**PROBLEM**
Among the records that follow, find the line with "JobDelete (id : string)" and the line with "Record Step := mkStep". Set down those lines and all lines between them exactly, without adding anything.

[[ PROVIDED RECORDS, beginning ]]

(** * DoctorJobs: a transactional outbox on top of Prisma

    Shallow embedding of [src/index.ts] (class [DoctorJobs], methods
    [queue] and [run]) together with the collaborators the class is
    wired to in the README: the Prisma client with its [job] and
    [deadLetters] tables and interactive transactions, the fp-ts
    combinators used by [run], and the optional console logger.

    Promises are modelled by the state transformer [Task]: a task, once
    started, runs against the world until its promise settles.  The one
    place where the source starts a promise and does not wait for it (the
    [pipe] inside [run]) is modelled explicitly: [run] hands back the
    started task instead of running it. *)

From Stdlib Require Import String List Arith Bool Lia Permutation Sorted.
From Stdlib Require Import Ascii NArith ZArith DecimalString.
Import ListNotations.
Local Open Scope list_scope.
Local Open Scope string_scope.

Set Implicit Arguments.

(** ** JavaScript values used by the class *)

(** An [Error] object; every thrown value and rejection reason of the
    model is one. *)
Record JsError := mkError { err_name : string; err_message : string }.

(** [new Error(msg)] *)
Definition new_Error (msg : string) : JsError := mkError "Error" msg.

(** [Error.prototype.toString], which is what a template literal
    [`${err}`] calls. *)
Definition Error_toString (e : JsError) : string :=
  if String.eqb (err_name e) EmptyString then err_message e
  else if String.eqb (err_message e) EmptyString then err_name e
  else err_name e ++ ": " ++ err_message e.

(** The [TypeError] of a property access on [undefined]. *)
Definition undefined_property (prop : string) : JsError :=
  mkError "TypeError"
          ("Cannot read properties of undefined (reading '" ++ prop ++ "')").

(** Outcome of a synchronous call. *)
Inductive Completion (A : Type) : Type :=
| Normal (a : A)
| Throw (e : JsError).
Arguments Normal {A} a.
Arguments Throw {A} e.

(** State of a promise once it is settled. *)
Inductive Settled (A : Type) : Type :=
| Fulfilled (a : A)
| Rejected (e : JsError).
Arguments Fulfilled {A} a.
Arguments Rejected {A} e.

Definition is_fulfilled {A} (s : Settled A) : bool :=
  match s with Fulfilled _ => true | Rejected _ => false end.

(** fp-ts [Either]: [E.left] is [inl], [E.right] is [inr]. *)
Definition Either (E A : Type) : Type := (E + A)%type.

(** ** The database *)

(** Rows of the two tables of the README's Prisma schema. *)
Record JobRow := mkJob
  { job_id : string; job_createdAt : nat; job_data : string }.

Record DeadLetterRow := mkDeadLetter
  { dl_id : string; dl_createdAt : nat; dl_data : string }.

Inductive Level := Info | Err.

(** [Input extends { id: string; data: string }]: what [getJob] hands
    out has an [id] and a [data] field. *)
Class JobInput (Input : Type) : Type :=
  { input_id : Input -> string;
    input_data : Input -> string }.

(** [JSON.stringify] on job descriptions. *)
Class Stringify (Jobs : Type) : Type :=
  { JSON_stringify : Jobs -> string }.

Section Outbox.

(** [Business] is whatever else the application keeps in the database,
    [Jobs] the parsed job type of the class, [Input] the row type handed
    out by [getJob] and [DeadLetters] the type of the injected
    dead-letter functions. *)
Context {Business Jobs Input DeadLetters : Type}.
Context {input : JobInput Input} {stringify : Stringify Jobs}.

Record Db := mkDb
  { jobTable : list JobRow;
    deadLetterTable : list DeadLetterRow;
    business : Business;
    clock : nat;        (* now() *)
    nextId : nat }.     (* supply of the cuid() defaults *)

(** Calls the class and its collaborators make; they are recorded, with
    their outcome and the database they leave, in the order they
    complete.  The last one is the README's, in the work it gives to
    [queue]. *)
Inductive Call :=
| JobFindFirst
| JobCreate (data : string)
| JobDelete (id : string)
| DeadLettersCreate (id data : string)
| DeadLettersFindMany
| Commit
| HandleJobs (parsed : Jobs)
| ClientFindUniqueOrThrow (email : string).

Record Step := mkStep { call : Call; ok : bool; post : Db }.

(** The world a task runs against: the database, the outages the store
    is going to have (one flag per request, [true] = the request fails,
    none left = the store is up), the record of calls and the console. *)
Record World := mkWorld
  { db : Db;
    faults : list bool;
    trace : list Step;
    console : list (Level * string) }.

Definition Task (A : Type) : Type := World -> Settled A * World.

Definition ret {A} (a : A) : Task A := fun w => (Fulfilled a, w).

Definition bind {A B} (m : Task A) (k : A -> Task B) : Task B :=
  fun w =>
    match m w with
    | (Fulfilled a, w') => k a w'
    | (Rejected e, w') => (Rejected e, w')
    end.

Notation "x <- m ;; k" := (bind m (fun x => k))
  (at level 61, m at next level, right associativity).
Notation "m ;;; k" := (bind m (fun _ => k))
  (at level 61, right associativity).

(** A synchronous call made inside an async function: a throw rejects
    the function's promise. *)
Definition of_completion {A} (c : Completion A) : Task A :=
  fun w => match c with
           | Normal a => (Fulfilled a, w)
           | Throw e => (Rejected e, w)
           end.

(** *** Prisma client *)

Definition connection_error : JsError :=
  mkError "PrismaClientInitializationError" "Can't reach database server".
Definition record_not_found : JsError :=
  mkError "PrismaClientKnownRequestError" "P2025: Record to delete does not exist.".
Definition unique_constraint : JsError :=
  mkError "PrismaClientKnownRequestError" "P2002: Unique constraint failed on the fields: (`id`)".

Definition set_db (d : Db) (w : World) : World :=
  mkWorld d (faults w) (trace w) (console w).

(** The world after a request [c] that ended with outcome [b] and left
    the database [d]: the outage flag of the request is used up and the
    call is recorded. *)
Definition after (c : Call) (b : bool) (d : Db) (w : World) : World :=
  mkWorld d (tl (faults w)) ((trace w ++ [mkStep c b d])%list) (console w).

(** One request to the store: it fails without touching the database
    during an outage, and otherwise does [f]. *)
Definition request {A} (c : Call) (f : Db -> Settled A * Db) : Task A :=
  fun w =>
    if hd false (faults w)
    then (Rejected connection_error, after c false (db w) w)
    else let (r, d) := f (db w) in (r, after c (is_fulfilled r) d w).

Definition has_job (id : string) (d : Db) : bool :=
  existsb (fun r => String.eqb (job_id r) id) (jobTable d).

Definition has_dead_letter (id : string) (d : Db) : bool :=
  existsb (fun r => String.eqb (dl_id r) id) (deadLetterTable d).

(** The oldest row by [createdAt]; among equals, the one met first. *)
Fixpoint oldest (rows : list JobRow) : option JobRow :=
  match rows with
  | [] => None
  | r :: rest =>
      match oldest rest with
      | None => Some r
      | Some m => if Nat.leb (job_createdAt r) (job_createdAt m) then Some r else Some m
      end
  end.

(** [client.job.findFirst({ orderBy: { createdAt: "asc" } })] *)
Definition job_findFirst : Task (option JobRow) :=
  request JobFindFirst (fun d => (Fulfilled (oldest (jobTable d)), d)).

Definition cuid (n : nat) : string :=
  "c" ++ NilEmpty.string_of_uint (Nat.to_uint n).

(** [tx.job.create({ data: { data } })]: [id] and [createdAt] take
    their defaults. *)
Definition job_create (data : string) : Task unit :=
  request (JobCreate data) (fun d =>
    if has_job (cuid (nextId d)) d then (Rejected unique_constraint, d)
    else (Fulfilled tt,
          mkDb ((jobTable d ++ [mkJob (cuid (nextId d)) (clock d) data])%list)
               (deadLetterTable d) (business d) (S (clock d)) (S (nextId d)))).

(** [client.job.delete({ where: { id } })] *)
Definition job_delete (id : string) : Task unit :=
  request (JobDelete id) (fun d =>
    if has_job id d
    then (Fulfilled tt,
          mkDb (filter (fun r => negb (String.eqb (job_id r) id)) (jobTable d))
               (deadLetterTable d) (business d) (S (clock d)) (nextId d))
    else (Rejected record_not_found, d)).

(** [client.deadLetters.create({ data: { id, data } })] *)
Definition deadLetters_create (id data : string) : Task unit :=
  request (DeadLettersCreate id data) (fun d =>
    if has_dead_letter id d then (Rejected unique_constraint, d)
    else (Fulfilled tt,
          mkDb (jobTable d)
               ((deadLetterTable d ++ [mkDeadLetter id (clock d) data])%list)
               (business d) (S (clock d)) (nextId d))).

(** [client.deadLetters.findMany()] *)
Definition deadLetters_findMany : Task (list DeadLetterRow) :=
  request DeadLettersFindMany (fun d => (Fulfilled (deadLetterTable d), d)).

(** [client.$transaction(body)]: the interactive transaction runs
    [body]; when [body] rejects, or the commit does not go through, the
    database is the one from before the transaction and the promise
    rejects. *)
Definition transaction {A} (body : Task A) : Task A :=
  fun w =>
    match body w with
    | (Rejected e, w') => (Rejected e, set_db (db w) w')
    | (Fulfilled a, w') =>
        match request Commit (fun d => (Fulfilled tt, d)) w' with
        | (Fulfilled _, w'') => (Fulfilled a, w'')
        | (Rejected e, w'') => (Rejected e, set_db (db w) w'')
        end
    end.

[[ PROVIDED RECORDS, end ]]
[[ PROVIDED RECORDS, beginning ]]

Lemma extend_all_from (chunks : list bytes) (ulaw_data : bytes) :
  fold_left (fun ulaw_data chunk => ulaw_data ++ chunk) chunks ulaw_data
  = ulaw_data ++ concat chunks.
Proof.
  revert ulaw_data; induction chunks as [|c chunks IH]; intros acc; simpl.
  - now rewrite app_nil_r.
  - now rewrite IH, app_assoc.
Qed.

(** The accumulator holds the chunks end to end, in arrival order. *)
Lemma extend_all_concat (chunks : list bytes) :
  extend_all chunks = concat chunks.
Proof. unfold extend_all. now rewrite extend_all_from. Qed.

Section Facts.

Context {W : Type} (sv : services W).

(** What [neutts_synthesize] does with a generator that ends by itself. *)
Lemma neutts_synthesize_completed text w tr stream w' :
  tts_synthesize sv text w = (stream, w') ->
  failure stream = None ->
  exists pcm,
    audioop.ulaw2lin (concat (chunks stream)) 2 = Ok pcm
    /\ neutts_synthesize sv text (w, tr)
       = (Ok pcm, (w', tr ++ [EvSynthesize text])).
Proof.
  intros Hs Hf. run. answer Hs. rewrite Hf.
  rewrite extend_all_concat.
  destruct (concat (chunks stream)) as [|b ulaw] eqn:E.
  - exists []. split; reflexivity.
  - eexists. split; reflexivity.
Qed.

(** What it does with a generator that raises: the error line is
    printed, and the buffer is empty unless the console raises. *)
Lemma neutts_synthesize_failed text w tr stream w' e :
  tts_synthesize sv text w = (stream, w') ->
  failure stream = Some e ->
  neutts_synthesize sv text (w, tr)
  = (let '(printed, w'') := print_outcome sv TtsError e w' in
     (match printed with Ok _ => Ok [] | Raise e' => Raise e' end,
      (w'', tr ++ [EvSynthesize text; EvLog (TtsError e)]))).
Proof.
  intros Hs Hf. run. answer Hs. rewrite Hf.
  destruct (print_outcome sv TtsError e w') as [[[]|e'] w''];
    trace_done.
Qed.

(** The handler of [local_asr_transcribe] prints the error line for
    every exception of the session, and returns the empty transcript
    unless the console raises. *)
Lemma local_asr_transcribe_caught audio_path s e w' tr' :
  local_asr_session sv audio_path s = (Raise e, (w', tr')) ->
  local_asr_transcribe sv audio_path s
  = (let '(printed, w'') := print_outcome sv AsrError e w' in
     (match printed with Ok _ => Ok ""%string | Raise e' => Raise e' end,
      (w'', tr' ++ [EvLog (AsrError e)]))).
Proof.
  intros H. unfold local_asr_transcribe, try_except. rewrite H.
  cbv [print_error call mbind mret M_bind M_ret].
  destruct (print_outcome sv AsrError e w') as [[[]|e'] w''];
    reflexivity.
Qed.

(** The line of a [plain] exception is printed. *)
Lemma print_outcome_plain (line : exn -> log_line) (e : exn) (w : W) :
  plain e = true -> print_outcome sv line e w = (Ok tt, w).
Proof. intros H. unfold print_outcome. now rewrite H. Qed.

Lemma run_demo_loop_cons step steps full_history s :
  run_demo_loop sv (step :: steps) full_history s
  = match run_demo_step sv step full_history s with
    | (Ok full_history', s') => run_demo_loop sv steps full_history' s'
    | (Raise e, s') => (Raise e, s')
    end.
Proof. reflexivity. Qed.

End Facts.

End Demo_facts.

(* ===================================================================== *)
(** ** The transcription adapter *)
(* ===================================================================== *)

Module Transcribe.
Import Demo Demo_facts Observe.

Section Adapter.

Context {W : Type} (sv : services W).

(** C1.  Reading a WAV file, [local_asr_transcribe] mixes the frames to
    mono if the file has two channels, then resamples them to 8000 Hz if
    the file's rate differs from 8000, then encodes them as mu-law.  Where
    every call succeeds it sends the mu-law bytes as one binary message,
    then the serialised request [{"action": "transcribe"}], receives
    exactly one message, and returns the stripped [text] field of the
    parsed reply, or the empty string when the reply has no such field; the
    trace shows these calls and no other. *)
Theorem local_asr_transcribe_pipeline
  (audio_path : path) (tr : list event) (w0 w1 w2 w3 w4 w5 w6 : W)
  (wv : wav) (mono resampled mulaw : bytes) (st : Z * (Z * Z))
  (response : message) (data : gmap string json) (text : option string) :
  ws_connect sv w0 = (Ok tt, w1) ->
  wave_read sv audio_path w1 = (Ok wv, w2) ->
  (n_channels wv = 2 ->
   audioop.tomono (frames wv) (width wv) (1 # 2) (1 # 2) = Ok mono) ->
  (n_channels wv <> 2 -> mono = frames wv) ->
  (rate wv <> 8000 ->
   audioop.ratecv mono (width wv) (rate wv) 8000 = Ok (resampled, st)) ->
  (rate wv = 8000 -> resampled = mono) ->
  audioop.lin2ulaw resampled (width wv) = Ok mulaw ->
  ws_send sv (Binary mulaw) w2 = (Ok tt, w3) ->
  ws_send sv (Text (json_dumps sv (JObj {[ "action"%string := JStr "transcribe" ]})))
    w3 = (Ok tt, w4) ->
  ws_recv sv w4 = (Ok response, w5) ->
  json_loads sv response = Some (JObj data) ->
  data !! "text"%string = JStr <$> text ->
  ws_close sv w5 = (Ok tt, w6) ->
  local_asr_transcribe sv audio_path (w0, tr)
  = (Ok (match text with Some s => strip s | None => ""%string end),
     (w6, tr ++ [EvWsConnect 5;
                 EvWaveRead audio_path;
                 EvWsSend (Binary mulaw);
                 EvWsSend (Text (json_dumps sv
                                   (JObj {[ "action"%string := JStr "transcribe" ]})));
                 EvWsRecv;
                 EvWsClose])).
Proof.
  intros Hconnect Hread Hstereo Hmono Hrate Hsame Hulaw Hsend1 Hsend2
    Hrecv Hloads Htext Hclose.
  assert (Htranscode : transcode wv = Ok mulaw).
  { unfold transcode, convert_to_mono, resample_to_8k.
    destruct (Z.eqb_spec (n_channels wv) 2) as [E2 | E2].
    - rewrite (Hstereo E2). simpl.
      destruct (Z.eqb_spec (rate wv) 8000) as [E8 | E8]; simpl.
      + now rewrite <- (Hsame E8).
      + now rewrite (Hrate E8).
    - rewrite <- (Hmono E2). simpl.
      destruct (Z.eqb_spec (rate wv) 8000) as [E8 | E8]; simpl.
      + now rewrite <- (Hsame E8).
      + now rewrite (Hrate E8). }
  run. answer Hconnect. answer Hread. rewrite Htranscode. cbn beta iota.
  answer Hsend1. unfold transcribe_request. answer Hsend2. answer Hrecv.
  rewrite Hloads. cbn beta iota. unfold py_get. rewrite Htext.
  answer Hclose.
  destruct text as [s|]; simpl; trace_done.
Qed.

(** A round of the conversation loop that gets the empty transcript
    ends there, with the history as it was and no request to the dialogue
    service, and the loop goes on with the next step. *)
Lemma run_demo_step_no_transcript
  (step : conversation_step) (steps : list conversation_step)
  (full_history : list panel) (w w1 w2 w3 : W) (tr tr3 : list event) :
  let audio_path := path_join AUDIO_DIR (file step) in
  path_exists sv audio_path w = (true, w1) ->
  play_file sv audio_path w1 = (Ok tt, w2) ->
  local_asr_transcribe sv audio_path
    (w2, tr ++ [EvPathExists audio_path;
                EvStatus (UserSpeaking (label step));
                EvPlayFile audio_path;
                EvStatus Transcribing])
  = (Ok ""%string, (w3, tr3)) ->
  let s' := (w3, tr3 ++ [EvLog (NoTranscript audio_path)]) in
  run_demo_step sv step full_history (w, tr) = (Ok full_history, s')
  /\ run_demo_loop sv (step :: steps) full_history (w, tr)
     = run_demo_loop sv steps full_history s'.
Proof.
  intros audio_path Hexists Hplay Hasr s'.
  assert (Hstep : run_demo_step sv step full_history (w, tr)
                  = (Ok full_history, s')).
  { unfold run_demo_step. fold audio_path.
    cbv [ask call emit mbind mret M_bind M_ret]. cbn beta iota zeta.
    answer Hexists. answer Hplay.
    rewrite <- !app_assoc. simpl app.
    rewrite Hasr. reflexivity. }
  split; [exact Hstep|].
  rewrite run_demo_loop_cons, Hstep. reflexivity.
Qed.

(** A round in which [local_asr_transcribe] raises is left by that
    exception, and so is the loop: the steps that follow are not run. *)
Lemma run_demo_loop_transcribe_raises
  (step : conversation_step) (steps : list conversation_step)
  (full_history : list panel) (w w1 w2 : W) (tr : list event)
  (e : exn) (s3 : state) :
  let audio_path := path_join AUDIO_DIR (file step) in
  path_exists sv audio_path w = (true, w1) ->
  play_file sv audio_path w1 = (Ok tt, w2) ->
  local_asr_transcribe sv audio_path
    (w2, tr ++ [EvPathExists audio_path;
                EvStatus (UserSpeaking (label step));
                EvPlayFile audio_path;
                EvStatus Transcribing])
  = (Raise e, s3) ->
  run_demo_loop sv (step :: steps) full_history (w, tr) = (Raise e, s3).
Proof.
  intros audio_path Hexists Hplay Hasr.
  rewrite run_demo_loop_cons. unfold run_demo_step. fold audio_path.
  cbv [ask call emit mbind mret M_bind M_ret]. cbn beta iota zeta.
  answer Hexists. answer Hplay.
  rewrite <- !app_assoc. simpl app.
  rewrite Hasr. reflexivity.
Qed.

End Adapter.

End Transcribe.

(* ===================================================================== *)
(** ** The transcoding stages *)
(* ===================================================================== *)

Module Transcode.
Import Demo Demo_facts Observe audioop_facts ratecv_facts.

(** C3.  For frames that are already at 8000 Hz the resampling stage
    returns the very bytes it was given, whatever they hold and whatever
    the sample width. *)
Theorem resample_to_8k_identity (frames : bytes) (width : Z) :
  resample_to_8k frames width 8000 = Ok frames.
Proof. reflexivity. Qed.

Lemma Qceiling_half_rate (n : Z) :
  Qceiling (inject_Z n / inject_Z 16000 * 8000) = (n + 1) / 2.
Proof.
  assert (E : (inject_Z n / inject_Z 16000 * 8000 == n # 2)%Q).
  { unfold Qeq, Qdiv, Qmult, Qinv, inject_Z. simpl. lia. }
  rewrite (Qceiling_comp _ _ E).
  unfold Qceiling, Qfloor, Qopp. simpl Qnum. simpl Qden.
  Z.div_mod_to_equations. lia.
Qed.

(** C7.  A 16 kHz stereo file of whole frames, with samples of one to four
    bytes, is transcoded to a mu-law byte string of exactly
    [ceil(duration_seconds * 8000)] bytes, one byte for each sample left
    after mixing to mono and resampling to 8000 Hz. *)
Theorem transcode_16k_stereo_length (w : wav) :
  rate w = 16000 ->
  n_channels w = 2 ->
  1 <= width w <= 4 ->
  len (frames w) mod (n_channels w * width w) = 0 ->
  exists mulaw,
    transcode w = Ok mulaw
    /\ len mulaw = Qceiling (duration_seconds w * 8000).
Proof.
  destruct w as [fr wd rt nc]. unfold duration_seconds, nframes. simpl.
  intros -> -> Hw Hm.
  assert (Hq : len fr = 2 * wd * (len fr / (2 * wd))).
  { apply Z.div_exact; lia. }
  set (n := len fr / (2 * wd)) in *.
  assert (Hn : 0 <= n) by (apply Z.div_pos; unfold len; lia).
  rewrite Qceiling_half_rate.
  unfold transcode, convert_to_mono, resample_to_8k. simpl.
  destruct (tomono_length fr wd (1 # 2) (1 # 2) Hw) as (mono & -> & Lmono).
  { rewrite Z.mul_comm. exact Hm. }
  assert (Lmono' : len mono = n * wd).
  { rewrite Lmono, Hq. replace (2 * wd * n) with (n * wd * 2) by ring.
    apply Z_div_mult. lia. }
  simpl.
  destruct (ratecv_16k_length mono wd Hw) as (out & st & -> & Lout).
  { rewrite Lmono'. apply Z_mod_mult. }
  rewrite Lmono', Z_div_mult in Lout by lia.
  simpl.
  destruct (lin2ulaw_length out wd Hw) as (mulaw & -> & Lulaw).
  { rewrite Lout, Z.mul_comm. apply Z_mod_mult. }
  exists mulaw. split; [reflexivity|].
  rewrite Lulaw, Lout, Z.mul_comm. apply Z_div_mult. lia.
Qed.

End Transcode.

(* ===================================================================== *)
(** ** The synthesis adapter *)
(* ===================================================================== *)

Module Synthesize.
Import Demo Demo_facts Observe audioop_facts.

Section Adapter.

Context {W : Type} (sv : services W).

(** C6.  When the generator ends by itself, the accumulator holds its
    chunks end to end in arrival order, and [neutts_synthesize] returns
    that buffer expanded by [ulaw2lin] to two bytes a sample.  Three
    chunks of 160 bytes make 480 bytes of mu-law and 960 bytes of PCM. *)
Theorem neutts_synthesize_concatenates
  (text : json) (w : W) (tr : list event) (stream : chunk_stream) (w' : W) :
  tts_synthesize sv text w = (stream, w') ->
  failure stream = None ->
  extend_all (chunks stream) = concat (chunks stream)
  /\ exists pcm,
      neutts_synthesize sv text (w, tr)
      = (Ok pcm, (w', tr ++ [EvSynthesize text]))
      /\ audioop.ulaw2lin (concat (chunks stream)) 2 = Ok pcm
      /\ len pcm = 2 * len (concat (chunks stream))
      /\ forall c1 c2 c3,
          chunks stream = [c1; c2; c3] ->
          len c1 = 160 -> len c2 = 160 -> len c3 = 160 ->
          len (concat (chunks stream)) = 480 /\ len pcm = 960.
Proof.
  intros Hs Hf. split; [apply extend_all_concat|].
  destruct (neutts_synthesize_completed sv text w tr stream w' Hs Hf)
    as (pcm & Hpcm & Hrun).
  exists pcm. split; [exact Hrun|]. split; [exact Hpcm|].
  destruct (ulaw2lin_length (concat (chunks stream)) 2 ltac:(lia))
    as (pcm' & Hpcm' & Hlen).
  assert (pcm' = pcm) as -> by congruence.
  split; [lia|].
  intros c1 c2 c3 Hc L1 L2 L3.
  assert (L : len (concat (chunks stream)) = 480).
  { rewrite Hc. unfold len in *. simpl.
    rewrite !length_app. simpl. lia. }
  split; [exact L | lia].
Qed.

[[ PROVIDED RECORDS, end ]]

**RESPONSE**
| JobDelete (id : string)
| DeadLettersCreate (id data : string)
| DeadLettersFindMany
| Commit
| HandleJobs (parsed : Jobs)
| ClientFindUniqueOrThrow (email : string).

Record Step := mkStep { call : Call; ok : bool; post : Db }.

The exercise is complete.